■ EXERCISE DETAILS: A single number is the answer: the count of lines in the records that hold the word "assert".

■ Collection entries:

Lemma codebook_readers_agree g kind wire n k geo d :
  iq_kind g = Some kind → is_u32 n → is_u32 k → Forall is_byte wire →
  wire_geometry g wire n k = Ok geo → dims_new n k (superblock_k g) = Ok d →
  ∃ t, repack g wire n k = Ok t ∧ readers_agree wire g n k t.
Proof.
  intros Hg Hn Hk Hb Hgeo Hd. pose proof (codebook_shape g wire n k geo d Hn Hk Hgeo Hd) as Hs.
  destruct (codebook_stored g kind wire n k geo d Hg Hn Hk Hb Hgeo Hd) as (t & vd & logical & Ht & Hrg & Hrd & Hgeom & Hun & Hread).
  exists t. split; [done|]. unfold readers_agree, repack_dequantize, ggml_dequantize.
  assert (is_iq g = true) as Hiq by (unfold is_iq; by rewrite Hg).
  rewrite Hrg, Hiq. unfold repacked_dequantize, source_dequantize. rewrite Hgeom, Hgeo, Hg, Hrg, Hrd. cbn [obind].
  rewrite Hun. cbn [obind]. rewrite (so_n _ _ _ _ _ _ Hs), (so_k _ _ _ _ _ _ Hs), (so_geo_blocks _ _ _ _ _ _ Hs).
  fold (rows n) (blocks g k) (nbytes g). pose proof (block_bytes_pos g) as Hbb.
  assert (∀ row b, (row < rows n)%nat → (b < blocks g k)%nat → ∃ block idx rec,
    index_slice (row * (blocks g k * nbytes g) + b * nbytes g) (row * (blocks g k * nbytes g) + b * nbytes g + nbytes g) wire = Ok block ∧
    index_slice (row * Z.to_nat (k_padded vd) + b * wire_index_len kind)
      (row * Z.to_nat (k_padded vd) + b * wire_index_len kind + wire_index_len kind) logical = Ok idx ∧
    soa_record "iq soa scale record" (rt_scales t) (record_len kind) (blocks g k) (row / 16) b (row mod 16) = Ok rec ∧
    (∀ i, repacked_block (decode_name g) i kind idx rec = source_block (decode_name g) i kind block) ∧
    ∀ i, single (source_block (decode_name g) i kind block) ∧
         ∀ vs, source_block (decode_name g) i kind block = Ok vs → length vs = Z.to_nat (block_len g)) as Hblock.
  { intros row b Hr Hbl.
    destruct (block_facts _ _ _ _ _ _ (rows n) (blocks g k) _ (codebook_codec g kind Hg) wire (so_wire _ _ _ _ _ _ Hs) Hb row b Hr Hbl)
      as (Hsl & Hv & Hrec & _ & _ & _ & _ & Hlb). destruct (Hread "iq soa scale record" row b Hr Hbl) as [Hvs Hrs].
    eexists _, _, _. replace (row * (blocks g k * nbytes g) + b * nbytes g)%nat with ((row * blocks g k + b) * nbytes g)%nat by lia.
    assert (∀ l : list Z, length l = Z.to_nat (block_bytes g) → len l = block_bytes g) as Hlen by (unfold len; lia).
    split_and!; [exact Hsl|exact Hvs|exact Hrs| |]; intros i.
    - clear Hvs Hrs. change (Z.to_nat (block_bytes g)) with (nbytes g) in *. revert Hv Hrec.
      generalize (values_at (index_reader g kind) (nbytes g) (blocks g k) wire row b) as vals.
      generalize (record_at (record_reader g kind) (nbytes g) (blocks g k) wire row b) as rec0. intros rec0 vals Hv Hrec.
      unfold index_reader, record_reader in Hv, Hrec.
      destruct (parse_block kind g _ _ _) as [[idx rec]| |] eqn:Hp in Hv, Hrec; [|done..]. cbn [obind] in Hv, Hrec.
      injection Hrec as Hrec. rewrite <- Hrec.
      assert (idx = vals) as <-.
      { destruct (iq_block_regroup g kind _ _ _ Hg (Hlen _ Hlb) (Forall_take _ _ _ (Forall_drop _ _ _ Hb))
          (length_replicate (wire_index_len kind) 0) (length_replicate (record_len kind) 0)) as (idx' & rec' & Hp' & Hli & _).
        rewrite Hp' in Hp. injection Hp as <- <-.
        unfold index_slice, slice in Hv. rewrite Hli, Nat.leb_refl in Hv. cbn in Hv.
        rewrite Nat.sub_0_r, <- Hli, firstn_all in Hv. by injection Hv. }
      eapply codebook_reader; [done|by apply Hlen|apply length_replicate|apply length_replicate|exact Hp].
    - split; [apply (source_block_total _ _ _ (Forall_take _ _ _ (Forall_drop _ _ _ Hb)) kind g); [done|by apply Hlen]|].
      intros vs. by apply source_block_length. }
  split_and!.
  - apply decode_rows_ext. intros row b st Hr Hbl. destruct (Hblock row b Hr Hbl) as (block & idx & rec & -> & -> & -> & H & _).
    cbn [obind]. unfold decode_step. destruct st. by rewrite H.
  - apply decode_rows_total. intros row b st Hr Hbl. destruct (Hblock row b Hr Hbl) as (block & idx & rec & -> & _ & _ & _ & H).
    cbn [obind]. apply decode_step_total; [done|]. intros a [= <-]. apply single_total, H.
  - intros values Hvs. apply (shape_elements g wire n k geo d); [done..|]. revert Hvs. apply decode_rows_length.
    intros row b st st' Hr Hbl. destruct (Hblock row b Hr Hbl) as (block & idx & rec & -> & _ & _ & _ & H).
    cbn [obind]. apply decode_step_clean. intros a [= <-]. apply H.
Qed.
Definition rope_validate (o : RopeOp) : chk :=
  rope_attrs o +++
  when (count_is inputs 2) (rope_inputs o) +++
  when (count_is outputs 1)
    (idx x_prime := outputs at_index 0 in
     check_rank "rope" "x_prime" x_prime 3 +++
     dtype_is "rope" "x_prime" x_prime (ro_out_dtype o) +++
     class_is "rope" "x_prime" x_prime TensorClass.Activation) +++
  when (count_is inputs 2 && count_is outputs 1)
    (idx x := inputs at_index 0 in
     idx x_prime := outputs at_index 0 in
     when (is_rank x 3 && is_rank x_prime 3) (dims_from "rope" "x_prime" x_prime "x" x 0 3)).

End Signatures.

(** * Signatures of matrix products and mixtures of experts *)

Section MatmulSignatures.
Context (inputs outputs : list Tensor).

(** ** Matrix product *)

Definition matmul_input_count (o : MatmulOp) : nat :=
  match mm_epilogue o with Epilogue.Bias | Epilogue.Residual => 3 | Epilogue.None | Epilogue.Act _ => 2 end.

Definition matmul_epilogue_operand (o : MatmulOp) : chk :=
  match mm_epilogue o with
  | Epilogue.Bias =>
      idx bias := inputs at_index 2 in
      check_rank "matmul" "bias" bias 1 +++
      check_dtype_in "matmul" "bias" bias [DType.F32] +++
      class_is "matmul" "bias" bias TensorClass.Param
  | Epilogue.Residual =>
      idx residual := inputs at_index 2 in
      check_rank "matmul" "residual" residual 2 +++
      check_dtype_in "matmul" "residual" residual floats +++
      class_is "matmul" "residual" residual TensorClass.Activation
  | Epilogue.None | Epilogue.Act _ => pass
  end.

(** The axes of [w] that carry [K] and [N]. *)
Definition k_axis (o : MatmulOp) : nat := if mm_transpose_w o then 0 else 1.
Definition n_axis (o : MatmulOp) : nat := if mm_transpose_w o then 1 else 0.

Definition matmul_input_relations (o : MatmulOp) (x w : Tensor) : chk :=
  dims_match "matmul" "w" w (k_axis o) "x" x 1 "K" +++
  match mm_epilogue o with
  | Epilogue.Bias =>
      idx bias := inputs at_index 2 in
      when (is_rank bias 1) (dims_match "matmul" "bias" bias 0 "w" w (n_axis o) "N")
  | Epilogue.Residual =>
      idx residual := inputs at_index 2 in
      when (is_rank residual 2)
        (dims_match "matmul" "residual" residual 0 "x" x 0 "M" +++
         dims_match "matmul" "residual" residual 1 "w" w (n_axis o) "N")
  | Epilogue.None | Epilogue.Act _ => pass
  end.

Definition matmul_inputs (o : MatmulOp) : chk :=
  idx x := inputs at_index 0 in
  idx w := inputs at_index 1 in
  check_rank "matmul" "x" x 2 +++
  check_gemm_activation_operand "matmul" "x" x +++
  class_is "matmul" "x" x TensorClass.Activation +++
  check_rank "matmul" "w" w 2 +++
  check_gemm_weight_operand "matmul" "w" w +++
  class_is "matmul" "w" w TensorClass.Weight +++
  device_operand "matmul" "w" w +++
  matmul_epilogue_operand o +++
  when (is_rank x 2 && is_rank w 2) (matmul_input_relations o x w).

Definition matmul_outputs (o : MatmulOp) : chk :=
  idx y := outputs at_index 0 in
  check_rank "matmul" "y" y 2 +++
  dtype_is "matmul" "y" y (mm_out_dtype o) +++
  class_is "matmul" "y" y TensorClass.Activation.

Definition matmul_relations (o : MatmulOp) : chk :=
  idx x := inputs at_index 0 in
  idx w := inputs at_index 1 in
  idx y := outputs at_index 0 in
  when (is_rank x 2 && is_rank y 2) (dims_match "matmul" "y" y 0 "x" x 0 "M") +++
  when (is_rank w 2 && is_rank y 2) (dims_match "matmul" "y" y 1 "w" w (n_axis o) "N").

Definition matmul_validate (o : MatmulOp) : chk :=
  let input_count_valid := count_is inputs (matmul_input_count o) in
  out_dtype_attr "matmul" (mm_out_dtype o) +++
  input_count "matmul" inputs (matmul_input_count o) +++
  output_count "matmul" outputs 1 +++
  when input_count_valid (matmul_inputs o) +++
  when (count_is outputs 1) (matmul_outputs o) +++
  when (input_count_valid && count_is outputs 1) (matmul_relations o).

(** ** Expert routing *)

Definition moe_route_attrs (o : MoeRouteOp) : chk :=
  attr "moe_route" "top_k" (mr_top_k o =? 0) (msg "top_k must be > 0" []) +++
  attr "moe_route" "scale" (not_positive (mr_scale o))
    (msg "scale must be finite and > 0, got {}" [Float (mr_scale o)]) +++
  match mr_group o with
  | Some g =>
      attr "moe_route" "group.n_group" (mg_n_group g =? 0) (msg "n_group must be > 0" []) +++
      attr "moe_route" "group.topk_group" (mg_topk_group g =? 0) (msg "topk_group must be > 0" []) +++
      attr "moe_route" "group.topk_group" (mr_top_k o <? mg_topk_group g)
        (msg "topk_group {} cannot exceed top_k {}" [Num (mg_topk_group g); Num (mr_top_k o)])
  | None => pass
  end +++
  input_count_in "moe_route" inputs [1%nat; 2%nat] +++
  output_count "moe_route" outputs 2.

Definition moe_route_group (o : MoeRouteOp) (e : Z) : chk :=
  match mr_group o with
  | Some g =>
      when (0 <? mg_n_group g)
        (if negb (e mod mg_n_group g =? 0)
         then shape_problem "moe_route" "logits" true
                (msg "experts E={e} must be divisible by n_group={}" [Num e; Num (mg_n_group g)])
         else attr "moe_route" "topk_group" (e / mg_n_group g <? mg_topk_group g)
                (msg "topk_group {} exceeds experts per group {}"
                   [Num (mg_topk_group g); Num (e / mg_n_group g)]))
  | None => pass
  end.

■ EXERCISE RESULT: 4